On appeal, the City of New York, as amicus curiae, supports tenant's argument that the GAL lacked the authority to enter into a stipulation surrendering tenant's property rights without his consent.
We do not reach the issue of whether a GAL has the authority to consent to the entry of a final judgment against a tenant and to surrender possession of the tenant's apartment, since, even assuming that such authority exists, the stipulation must be vacated. In light of the courts' "continuing obligation to supervise the guardian ad litem's work" ( Neilson v Colgate-Palmolive Co., 199 F3d 642, 652 [2nd Cir 1999]) and their ultimate responsibility for the GAL's determinations ( Noe v True, 507 F2d 9, 12 [6th Cir 1974]), based upon the particular circumstances presented herein, we vacate the stipulation as inadvisedly entered into ( see e.g. BML Realty Group v Samuels, 15 Misc 3d 30 [App Term, 1st Dept 2007]; New York City Hous. Auth. v Jackson, 13 Misc 3d 141 [A], 2006 NY Slip Op 52265[U] [App Term, 2d 11th Jud Dists 2006]), as well as the final judgment entered pursuant thereto. Accordingly, the matter is remanded to the court below for trial on landlord's nonpayment petition.

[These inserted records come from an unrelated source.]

(* ===== verification/ProtCtrlProps.v ===== *)
(** * What holds after every history of the message-buffer protocol

    From the state that dhd_prot_init leaves, the properties of the control
    path and of the whole protocol after any legal history of data and control
    operations. *)
From Stdlib Require Import ZArith Lia.
From stdpp Require Import base option numbers gmap list.
From S2P Require Import Prelude Bytes MwBitmap PktidMap PktOut Tcm RingIndex MsgRing MsgFifo.
From S2P Require Import ProtState ProtInv ProtSys ProtRx ProtRxInv ProtHistory ProtProps FlowQueue FlowTable.
From S2P Require Import ProtCtrl ProtCtrlInv ProtCtrlReq ProtCtrlSys ProtCtrlStep ProtCtrlOps ProtCtrlIoctl.

(** ** The initial state *)
Record ctl_init (ri : ring_info) (s : dhd_ctl) : Prop := {
  ct_prot : prot_init ri (c_p s);
  ct_regs : ioctl_state (c_i s) = 0 /\ ioctl_received (c_i s) = 0 /\ ioctl_trans_id (c_i s) = 0;
  ct_bufs : c_b s = {| max_eventbufpost := DHD_FLOWRING_MAX_EVENTBUF_POST;
                       max_ioctlrespbufpost := DHD_FLOWRING_MAX_IOCTLRESPBUF_POST;
                       cur_event_bufs_posted := 0; cur_ioctlresp_bufs_posted := 0 |};
  ct_mem : Z.of_nat (length (retbuf (c_i s))) = IOCT_RETBUF_SIZE /\ Z.of_nat (length (ioctbuf (c_i s))) = IOCT_RETBUF_SIZE
}.
Definition ctl_start (s : dhd_ctl) : ctl_sys :=
  {| k_n := 0; k_y := start (c_p s); k_f := c_f s; k_i := c_i s; k_b := c_b s; k_call := None; k_done := 0;
     k_resp := None; k_begun := 0; k_acc := 0 |}.

Lemma start_reqs p : sent_reqs (start p) = [].
Proof.
  unfold sent_reqs. destruct (aget (y_g (start p)) CTRL) as [g|] eqn:E; [|done]. cbn [start y_g] in E.
  by apply aget_replicate_inv in E as ->.
Qed.

Lemma ctl_init_ok ri s : ctl_init ri s -> ctl_inv ri (ctl_start s).
Proof.
  intros [Hp (H1 & H2 & H3) Hb Hm].
  assert (forall ty, size (ty_out ty ∅) = 0%nat) as Hz by (intros ty; unfold ty_out; by rewrite map_filter_empty).
  constructor; cbn [ctl_start k_y k_i k_b k_done].
  - by apply prot_init_ok.
  - intros id e. cbn [start y_out]. by rewrite lookup_empty.
  - unfold event_count. cbn [ctl_start k_y k_b start y_out]. by rewrite Hb, Hz.
  - unfold ioctl_count. cbn [ctl_start k_y k_b k_acc k_begun start y_out]. by rewrite Hb, Hz.
  - rewrite start_reqs, H3. done.
  - exact Hm.
  - unfold call_ok. cbn [ctl_start k_call k_i]. rewrite H1, H2. auto.
Qed.

(** ** Runs *)
Section runs.
Variable DMA_MAP : Z -> Z -> Z -> Z.
Variable PKTGET : Z -> option (Z * Z).
Notation step := (ctl_step DMA_MAP PKTGET).
Notation run := (ctl_run DMA_MAP PKTGET).
Notation legal_all := (ctl_legal_run DMA_MAP PKTGET).

Lemma ctl_run_app ops1 ops2 k : run (ops1 ++ ops2) k = k' ← run ops1 k; run ops2 k'.
Proof.
  revert k. induction ops1 as [|op ops1 IH]; intros k; cbn [app ctl_run]; [done|].
  destruct (step op k) as [k1|]; [|done]. apply IH.
Qed.
Lemma ctl_legal_app ops1 ops2 k k' :
  run ops1 k = Some k' -> legal_all (ops1 ++ ops2) k = true ->
  legal_all ops1 k = true /\ legal_all ops2 k' = true.
Proof.
  revert k. induction ops1 as [|op ops1 IH]; intros k; cbn [ctl_run ctl_legal_run app]; [by intros [= <-]|].
  destruct (step op k) as [k1|]; [|done]. cbn [mbind option_bind].
  intros E [H1 H2]%andb_true_iff. destruct (IH k1 E H2) as [H3 H4]. by rewrite H1, H3.
Qed.
Lemma ctl_legal_prefix ops1 ops2 k : legal_all (ops1 ++ ops2) k = true -> legal_all ops1 k = true.
Proof.
  revert k. induction ops1 as [|op ops1 IH]; intros k; cbn [app ctl_legal_run]; [done|].
  rewrite !andb_true_iff. intros [H1 H2]. split; [done|]. destruct (step op k); [by apply IH|done].
Qed.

Because there is apparently a new tenant in possession who has not been made a party, tenant's application to be restored to possession cannot be entertained without joinder of the current new tenant ( see e.g. Eight Assoc. v Hynes, 102 AD2d 746, affd 65 NY2d 739). Consequently, that part of tenant's motion seeking to be restored to possession is denied without prejudice to renewal, following trial on the nonpayment petition, upon joinder of the new tenant in possession. We note that, upon such renewal, a determination of tenant's application to be restored will require a careful balancing of the equities as between tenant and the new tenant in possession ( see e.g. 1397 E. 2nd LLC v Jackson, 10 Misc 3d 135 [A], 2005 NY Slip Op 52124[U] [App Term, 2d 11th Jud Dists 2005]; Chester Mamaroneck Gardens v Riggsbee, 189 Misc 2d 439 [App Term, 9th 10th Jud Dists 2001]), as well as consideration of, among other things, tenant's ability to pay both whatever judgment may be entered in favor of landlord and future rent.
In light of our decision, we do not reach tenant's other contentions.
Pesce, P.J., Golia and Rios, JJ., concur.